Виктор Гюго в четвертой главе трактата «Вильям Шекспир» писал:
«Во всех пьесах Шекспира, за исключением двух – «Макбета» и «Ромео и Джульетты», – в тридцати четырех пьесах из тридцати шести, есть одна особенность, до сих пор, очевидно, ускользавшая от внимания самых значительных толкователей и критиков; ни Шлегели, ни даже сам г-н Вилльмен никак не отмечают ее в своих работах; между тем ее невозможно оставить без внимания. Это второе, параллельное действие, проходящее через всю драму и как бы отражающее ее в уменьшенном виде. Рядом с бурей в Атлантическом океане – буря в стакане воды. Так, Гамлет создает возле себя второго Гамлета; он убивает Полония, отца Лаэрта, и Лаэрт оказывается по отношению к нему совершенно в том же положении, как он по отношению к Клавдию. В пьесе два отца, требующих отмщения. В ней могло бы быть и два призрака. Так в «Короле Лире» трагедия Лира, которого приводят в отчаяние две его дочери – Гонерилья и Регана – и утешает третья дочь – Корделия, – повторяется у Глостера, преданного своим сыном Эдмундом и любимого другим своим сыном, Эдгаром.
Мысль, разветвляющаяся на две, мысль словно эхо, повторяющая самое себя, вторая, меньшая драма, протекающая бок о бок с главной драмой и копирующая ее, действие, влекущее за. собой своего спутника – второе, подобное ему, но суженное действие, единство, расколотое надвое, – это, несомненно, странное явление»[154] .
«Двойное действие, – говорит Виктор Гюго, – отличительный признак XVI века».
Он говорил об отраженных сюжетах в скульптуре и живописи того времени.
Замечание Виктора Гюго точно, но не полно.

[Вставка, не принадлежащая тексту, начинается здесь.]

(** A request that reaches [execute] runs the generated code first, from
    [first_state]. *)
Lemma execute_first_event (sys q fname path code : pystr) (llm : ChatGroq)
    (w w' : World) (out : Outcome) :
  execute E sys q fname path code llm w = (out, w') ->
  exists evs,
    trace w' = trace w
               ++ EvExec code (first_state path w)
                         (exec_py E code (first_state path w)) :: evs.
Proof.
  intros H. execute_cases H; finish_run H Ht; rewrite Ht; cbn; eauto.
Qed.

(** The first run of a request, read off its events. *)
Lemma first_exec_of_request (q : pystr) (w w' : World) (out : Outcome)
    c s r rest :
  process_query E q w = (out, w') ->
  execs (request_events w w') = (c, s, r) :: rest ->
  exists w1,
    s = first_state (plot_path E w) w1 /\ r = exec_py E c s
    /\ _df w1 = _df w /\ objects w1 = objects w /\ fs w1 = fs w.
Proof.
  intros [(_ & _ & _ & ->)|(g & w1 & gen & Ht & Hp & Hd & Ho & Hf & Hg)]%process_query_inv.
  { now rewrite request_events_same. }
  destruct g as [code llm| |r0|e].
  2-4: destruct Hg as (_ & -> & _) || destruct Hg as (_ & ->);
    rewrite (request_events_app _ _ _ Ht), (plain_execs _ Hp); discriminate.
  apply execute_first_event in Hg as (evs & Hg).
  rewrite Ht, <- app_assoc in Hg.
  rewrite (request_events_app _ _ _ Hg), execs_app, (plain_execs _ Hp).
  cbn [app execs]. intros [= <- <- <- _]. exists w1. auto.
Qed.

Lemma namespace_lookup (copy : tref) (path : pystr) :
  namespace copy path !! py "df" = Some (VTable copy)
  /\ namespace copy path !! py "pd" = Some (VModule (py "pandas"))
  /\ namespace copy path !! py "np" = Some (VModule (py "numpy"))
  /\ namespace copy path !! py "plt" = Some (VModule (py "matplotlib.pyplot"))
  /\ namespace copy path !! py "sns" = Some (VModule (py "seaborn"))
  /\ namespace copy path !! py "PLOT_PATH" = Some (VStr path)
  /\ namespace copy path !! py "os" = Some (VModule (py "os"))
  /\ namespace copy path !! py "uuid" = Some (VModule (py "uuid")).
Proof. repeat split; vm_compute; reflexivity. Qed.

(** The namespace as built binds no name to the canonical table. *)
Lemma namespace_not_canonical (i : nat) (path : pystr) :
  ~ binds_canonical (namespace (TObject i) path).
Proof.
  intros (k & Hk). unfold namespace in Hk.
  repeat (apply lookup_insert_Some in Hk as [[_ Hk]|[_ Hk]];
          [discriminate|]).
  now rewrite lookup_empty in Hk.
Qed.

(** *** The artifact check *)

Lemma after_first_exec_app (gen evs : list Event) c s r :
  forallb is_plain_invoke gen = true ->
  after_first_exec (gen ++ EvExec c s r :: evs) = evs.
Proof.
  induction gen as [|ev gen IH]; [reflexivity|].
  cbn [forallb app after_first_exec]. intros [Hev Hgen]%andb_prop.
  destruct ev; [auto | discriminate].
Qed.
(** * The census ledger service (backend/blockchain_service.py)

    A shallow embedding of the ledger core: the canonical hasher
    ([compute_record_hash]), the in-memory store ([MockLedger]) with its
    audit log, and the facade ([BlockchainService]).

    Conventions of the embedding.
    - A [str] that the ledger stores, compares or formats (an id, a hash, a
      status, a time, a decision) is a Rocq [string]; a character stands for
      the code point of the same number (0..255).
    - A [str] held by a census record, which is what gets hashed, is the
      list of its code points ([Py.text]), of any plane, surrogates
      included.
    - A Python [int] is a [Z].
    - A [Dict[str, Any]] that is only read is a [gmap string value]; the
      dicts the code builds and iterates ([canonical], [self.records]) are
      insertion-ordered association lists ([PyDict]).
    - [datetime.now(timezone.utc)] is an input: every reading of the clock is
      a parameter of the operation that makes it.
    - A coroutine is the function it computes: no operation awaits anything
      but the ledger's own coroutines.
    - Exceptions and the mutable state are threaded by a state-and-exception
      monad whose result always carries the state reached, so that what a
      raising operation did before it raised stays visible.
    - [logger.info] is not modelled. *)

From Stdlib Require Import ZArith String Ascii List Lia DecimalString
  HexadecimalString DecimalZ HexadecimalN Sorted.
From stdpp Require Import gmap strings list.

Local Open Scope Z_scope.

(** ** Python strings and formatting *)

Module Py.

Definition dquote : ascii := "034"%char.
Definition backslash : ascii := "092"%char.

(** [s1 + s2] on strings. *)
Definition cat (l : list string) : string := String.concat EmptyString l.

(** [str.upper] on ASCII letters; other characters are left as they are.
    On a string of ASCII characters this is [str.upper]. It is not on the
    other characters below 256, which [str.upper] maps too (to characters
    that are not ASCII, or to [SS]): such a string does not upper-case to
    one of the enumerated values either way, but the text it upper-cases to
    is not the one given here. *)
Definition upper_char (c : ascii) : ascii :=
  let n := N_of_ascii c in
  if ((97 <=? n) && (n <=? 122))%N then ascii_of_N (n - 32) else c.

Параллельное действие пережило XVI век.
Братья добрые и злые постоянны в романах и драмах.
Параллели семейных историй часты в романах Толстого.
То, что сделал Джон Апдайк, не ново само по себе, новизна состоит в отсутствии мотивировки появления параллели.
Один и тот же персонаж является не тем же самым, переход от одной линии повествования к другой всегда внезапен.
В истории искусства нет исчезающих форм и нет чистых повторений. Старое возвращается новым для того, чтобы новое выразить.
Старое бросает на новое цветную, часто ироническую тень.